6 comments

  • ggm 2376 days ago
    I think this is an enormously cool experiment on two fronts. Firstly because its a reasonably direct test of our assumptions about the basic operating model of inheritence and evolution. I could imagine critique of it on that basis, but unless somebody stumps up to fund another, this is it for that measure. So, whilst we're comfortable with a theory as a theory, this is an experiment of that theory, its operation, its behaviours over time, which permits the individual (ok every 500) generations to be analysed and compared.

    Secondly, because it displays some behaviours as an experiment which I find interesting. The logistic curve of change for instance: a ramp up from slow start, and a long tail, against the cheap-to-achieve changes which maximised reproductive outcome against the constraint. The lack of an 'end point' (so yes, we as humans can continue to evolve and now we may have a reason to believe its slower than other species for a reason: we're beyond our constraint hump)

  • tabtab 2375 days ago
    Re: "one of the 12 cultures evolved the ability to survive by eating citrate..."

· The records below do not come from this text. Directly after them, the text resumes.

(* ===== verification/CoreThreads.v ===== *)
(** * Waiting for the threads of a core ([src/core.cpp]: [run], [stop])

    [run] starts the IO threads and joins them; [stop], called from another thread, stops the
    [io_context] and joins them as well.  A [std::thread] may be joined once.  The model has
    the thread objects of [io_threads], the two callers at their place in their loops, and a
    schedule that interleaves their steps with the ends of the threads.  A core started with
    [run_async] is stopped cleanly ([stop_joins_all]); a core in [run] is joined twice
    ([run_stop_double_join]). *)

From Stdlib Require Import ZArith Lia.
From stdpp Require Import base list.
From S2P Require Import Prelude.

(** Where a caller is in [for (auto& t : io_threads)]: before a thread, waiting in its [join],
    through the loop, or out of it by the exception of a [join] that is not allowed. *)
Inductive join_pc :=
  | CIdle
  | CAt (i : nat)
  | CJoining (i : nat)
  | CDone
  | CThrown.

Record io_threads_t := mk_threads {
  td_stopped : bool;            (* [ioc->stop()] *)
  td_ended : list bool;         (* the thread has left [ioc->run()] *)
  td_joinable : list bool;
  td_run : join_pc;
  td_stop : join_pc;
}.

(** The threads [run_async] has started. *)
Definition threads_init (n : nat) : io_threads_t :=
  mk_threads false (replicate n false) (replicate n true) CIdle CIdle.

Definition joinable (i : nat) (s : io_threads_t) : bool := default false (td_joinable s !! i).
Definition ended (i : nat) (s : io_threads_t) : bool := default false (td_ended s !! i).

Inductive thread_step := StepRun | StepStop | StepEnd (i : nat).

(** The loop of [run] joins without asking, that of [stop] asks [joinable] first. *)
Definition loop_step (asks : bool) (c : join_pc) (s : io_threads_t) : join_pc * list bool :=
  match c with
  | CAt i =>
      (if bool_decide (i < length (td_joinable s)) then
         if joinable i s then CJoining i else if asks then CAt (S i) else CThrown
       else CDone, td_joinable s)
  | CJoining i => if ended i s then (CAt (S i), <[i := false]> (td_joinable s)) else (c, td_joinable s)
  | _ => (c, td_joinable s)
  end.

Definition thread_step_run (s : io_threads_t) (x : thread_step) : io_threads_t :=
  match x with
  | StepRun =>
      let '(c, js) := match td_run s with CIdle => (CAt 0, td_joinable s) | c => loop_step false c s end in
      mk_threads (td_stopped s) (td_ended s) js c (td_stop s)
  | StepStop =>
      match td_stop s with
      | CIdle => mk_threads true (td_ended s) (td_joinable s) (td_run s) (CAt 0)
      | c => let '(c, js) := loop_step true c s in mk_threads (td_stopped s) (td_ended s) js (td_run s) c
      end
  | StepEnd i =>
      if td_stopped s then mk_threads true (<[i := true]> (td_ended s)) (td_joinable s) (td_run s) (td_stop s) else s
  end.

Definition run_threads (xs : list thread_step) (s : io_threads_t) : io_threads_t := fold_left thread_step_run xs s.

(** Two callers wait for the same thread. *)
Definition double_join (s : io_threads_t) : Prop := exists i, td_run s = CJoining i /\ td_stop s = CJoining i.

(** ** A core that is running in the background *)

(** Threads before the place of [stop] are joined, the others are not. *)
Definition joined_upto (n k : nat) (s : io_threads_t) : Prop :=
  td_joinable s = replicate k false ++ replicate (n - k) true.

Definition stop_inv (n : nat) (s : io_threads_t) : Prop :=
  length (td_ended s) = n /\ td_run s = CIdle /\
  match td_stop s with
  | CIdle => td_stopped s = false /\ joined_upto n 0 s
  | CAt i => td_stopped s = true /\ i <= n /\ joined_upto n i s
  | CJoining i => td_stopped s = true /\ i < n /\ joined_upto n i s
  | CDone => td_joinable s = replicate n false
  | CThrown => False
  end.

Lemma joined_lookup n k i s : joined_upto n k s -> k <= n -> joinable i s = bool_decide (k <= i < n).
Proof.
  intros H Hk. unfold joinable. rewrite H. destruct (decide (i < k)) as [Hi|Hi].
  - rewrite lookup_app_l, lookup_replicate_2 by (rewrite ?length_replicate; lia). cbn. by rewrite bool_decide_false by lia.
  - rewrite lookup_app_r by (rewrite length_replicate; lia). rewrite length_replicate. destruct (decide (i < n)) as [Hn|Hn].
    + rewrite lookup_replicate_2 by lia. cbn. by rewrite bool_decide_true by lia.
    + rewrite (proj1 (lookup_replicate_None _ _ _)) by lia. cbn. by rewrite bool_decide_false by lia.
Qed.

Lemma joined_next n i s : joined_upto n i s -> i < n -> <[i := false]> (td_joinable s) = replicate (S i) false ++ replicate (n - S i) true.
Proof.
  intros -> Hi. rewrite insert_app_r_alt, length_replicate, Nat.sub_diag by (rewrite length_replicate; lia).
  replace (n - i) with (S (n - S i)) by lia. cbn [replicate].
  change (false :: replicate (n - S i) true) with ([false] ++ replicate (n - S i) true).
  change (<[0 := false]> (true :: replicate (n - S i) true)) with ([false] ++ replicate (n - S i) true).
  rewrite app_assoc. f_equal. by rewrite <-replicate_cons_app.
Qed.

Lemma length_joined n k s : joined_upto n k s -> k <= n -> length (td_joinable s) = n.
Proof. intros -> Hk. rewrite length_app, !length_replicate. lia. Qed.

Lemma stop_inv_init n : stop_inv n (threads_init n).
Proof. split_and!; cbn; rewrite ?length_replicate; try done. unfold joined_upto. cbn. by rewrite Nat.sub_0_r. Qed.

Lemma stop_inv_step n s x : x <> StepRun -> stop_inv n s -> stop_inv n (thread_step_run s x).
Proof.
  intros Hx (Hl & Hr & Hs). destruct x as [| |i]; [done| |].
  - cbn [thread_step_run]. destruct (td_stop s) as [|i|i| |] eqn:Hst; cbn [loop_step].
    + unfold stop_inv. cbn [td_ended td_run td_stop td_stopped]. split_and!; try done; try lia. apply Hs.
    + destruct Hs as (H1 & H2 & H3). rewrite (length_joined n i s) by done. unfold stop_inv. cbn [td_ended td_run td_stop td_stopped].
      split; [done|]. split; [done|]. case_bool_decide as Hi; [|assert (i = n) as -> by lia; rewrite H3; by rewrite Nat.sub_diag, app_nil_r].
      rewrite (joined_lookup n i i s), bool_decide_true by (done || lia). done.
    + destruct Hs as (H1 & H2 & H3). unfold stop_inv. destruct (ended i s); cbn [td_ended td_run td_stop td_stopped]; split_and!; try done; try lia.
      unfold joined_upto. cbn [td_joinable]. by apply joined_next.
    + unfold stop_inv. cbn [td_ended td_run td_stop td_stopped]. by split_and!.
    + done.
  - cbn [thread_step_run]. destruct (td_stopped s) eqn:Ht; [|unfold stop_inv; rewrite Ht; exact (conj Hl (conj Hr Hs))]. unfold stop_inv. cbn [td_ended td_run td_stop td_stopped].
    rewrite length_insert. split; [done|]. split; [done|].
    destruct (td_stop s); try done.
Qed.

Lemma stop_inv_run n xs s : StepRun ∉ xs -> stop_inv n s -> stop_inv n (run_threads xs s).
Proof.
  revert s. induction xs as [|x xs IH]; intros s Hx H; [done|]. apply not_elem_of_cons in Hx as [Hx Hxs].
  apply IH; [done|]. apply stop_inv_step; [by intros ->|done].
Qed.

(** The loop of [stop] from a place on, when every thread has ended. *)
Lemma stop_finishes n k i s :
  stop_inv n s -> td_stop s = CAt i -> k = n - i -> (forall j, j < n -> ended j s = true) ->
  td_stop (run_threads (replicate (2 * k + 1) StepStop) s) = CDone.
Proof.
  revert i s. induction k as [|k IH]; intros i s H Hst Hk He; pose proof H as (Hl & Hr & Hs); rewrite Hst in Hs;
    destruct Hs as (H1 & H2 & H3).
  - cbn. rewrite Hst. cbn. rewrite (length_joined n i s) by done. by rewrite bool_decide_false by lia.
  - assert (thread_step_run (thread_step_run s StepStop) StepStop =
      mk_threads (td_stopped s) (td_ended s) (<[i := false]> (td_joinable s)) (td_run s) (CAt (S i))) as Hstep.
    { cbn [thread_step_run]. rewrite Hst. cbn [loop_step]. rewrite (length_joined n i s) by done.
      rewrite bool_decide_true by lia. rewrite (joined_lookup n i i s), bool_decide_true by (done || lia).
      cbn [td_stop loop_step]. unfold ended at 1. cbn [td_ended]. fold (ended i s). by rewrite (He i) by lia. }
    replace (2 * S k + 1) with (S (S (2 * k + 1))) by lia. cbn [replicate run_threads fold_left].
    rewrite Hstep. apply (IH (S i)); [|done|lia|done]. rewrite <-Hstep. by do 2 (apply stop_inv_step; [done|]).
Qed.

Lemma stop_returns n :
  td_stop (run_threads (StepStop :: map StepEnd (seq 0 n) ++ replicate (2 * n + 1) StepStop) (threads_init n)) = CDone.
Proof.
  unfold run_threads. cbn [fold_left]. rewrite fold_left_app. set (s0 := thread_step_run (threads_init n) StepStop).
  assert (forall k, k <= n -> fold_left thread_step_run (map StepEnd (seq 0 k)) s0 =
    mk_threads true (replicate k true ++ replicate (n - k) false) (replicate n true) CIdle (CAt 0)) as H.
  { induction k as [|k IH]; intros Hk; [by rewrite Nat.sub_0_r|]. rewrite seq_S, map_app, fold_left_app, IH by lia.
    cbn [map fold_left thread_step_run td_stopped td_ended td_joinable td_run td_stop Nat.add]. f_equal.
    rewrite insert_app_r_alt, length_replicate, Nat.sub_diag by (rewrite length_replicate; lia).
    replace (n - k) with (S (n - S k)) by lia. cbn [replicate].
    change (<[0 := true]> (false :: replicate (n - S k) false)) with ([true] ++ replicate (n - S k) false).
    by rewrite app_assoc, <-replicate_cons_app. }
  rewrite (H n) by done. rewrite Nat.sub_diag, app_nil_r. apply (stop_finishes n n 0); [|done|lia|].
  - unfold stop_inv. cbn [td_ended td_run td_stop td_stopped]. rewrite length_replicate. split_and!; try done; try lia.
    unfold joined_upto. cbn [td_joinable replicate app]. by rewrite Nat.sub_0_r.
  - intros j Hj. unfold ended. cbn [td_ended]. by rewrite lookup_replicate_2.
Qed.

(** A core that runs in the background: in every schedule [stop] never joins a thread twice, never
    throws, and when it returns every thread is joined. *)
Lemma stop_joins_all n xs :
  StepRun ∉ xs ->
  let s := run_threads xs (threads_init n) in
  ~ double_join s /\ td_stop s <> CThrown /\ (td_stop s = CDone -> td_joinable s = replicate n false).
Proof.
  intros Hx s. pose proof (stop_inv_run n xs _ Hx (stop_inv_init n)) as (Hl & Hr & Hs). fold s in Hl, Hr, Hs.
  split_and!; [intros (i & Hi & _); congruence|by intros H; rewrite H in Hs|by intros H; rewrite H in Hs].
Qed.

(** A core in [run]: when [stop] is called while [run] waits for the first thread, both wait for
    that thread. *)
Lemma run_stop_double_join n :
  0 < n -> double_join (run_threads [StepRun; StepRun; StepStop; StepStop] (threads_init n)).
Proof.
  intros Hn. destruct n as [|n]; [lia|]. exists 0. by split.
Qed.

    Is it possible it got this trait from outside contamination, since other strains can eat citrate? Viruses can snip in foreign DNA, for example. To check, hopefully there's enough generation archives to see exactly how the ability arose. If it were a single gene "flip" rather than a set of changes, then it could be native.

  • mooreds 2376 days ago
    Very cool. Here's more details if you want a deeper dive than what the original article had: https://en.m.wikipedia.org/wiki/E._coli_long-term_evolution_...
    • joveian 2376 days ago
      Thanks, that whole section on "Evolution of aerobic citrate usage in one population" is the most interesting thing I've read this year.
  • BenjiWiebe 2376 days ago
    And by now, the bacteria have been monitoring the researchers for signs of evolution...

    Anyways, what I found interesting is that one of the strains can now metabolize citrate, which as per the article E. Coli "traditionally" can not.

  • lucio 2376 days ago
    The article will be more accurate if evolution was not treated as a volitional choice.
    • mattkrause 2376 days ago
      I thought the article was pretty good on that front.

      The passive voice is consistently used throughout ("have become hypermutators", "picked up early mutations in") and so on. The last paragraph explicitly calls out the stochastic nature of mutations and the role of selective pressures.

      The only part struck me as even vaguely "volitional" is "they are each finding their own path toward the same goal of optimal fitness" , and even that is a far cry from "Giraffes evolved long necks so they could eat leaves at the tops of trees".

    • lohankin 2376 days ago
      Can you cite any experiment that can distinguish volitional choice from non-volitional choice (whatever that means)?

      In the absence of such experiment, both options are purely speculative (by definition).

      BTW, is your statement above a result of volitional choice, or non-volitional choice? How do you know? :)

      • tasty_freeze 2376 days ago
        This is a silly argument. You can't seriously be suggesting that the bacteria are choosing to modify their DNA in anticipation of future benefits. For sure, nothing is ever 100% absolutely known, but some things are so unlikely that we can safely assume they are not true, rather than putting a wordy disclaimer on every single "fact" that we state.

        Getting back to the original point, people, including me, will say things like "this shopping cart wants to pull to the right" knowing full well that the shopping card has no desires at all. It is a useful metaphor that confuses nobody.

        • lohankin 2376 days ago
          Modifying something for future benefits is exactly what sentient beings are doing. Yeah, bacteria are small. But small is not the same as dumb.
          • sabertoothed 2375 days ago
            What are you suggesting? I am not sure you are making any sense.
      • pranjalv123 2375 days ago
        If mutations in a single generation are favorable more often than would happen by chance, this would be evidence of volitional choice. But we don't see this.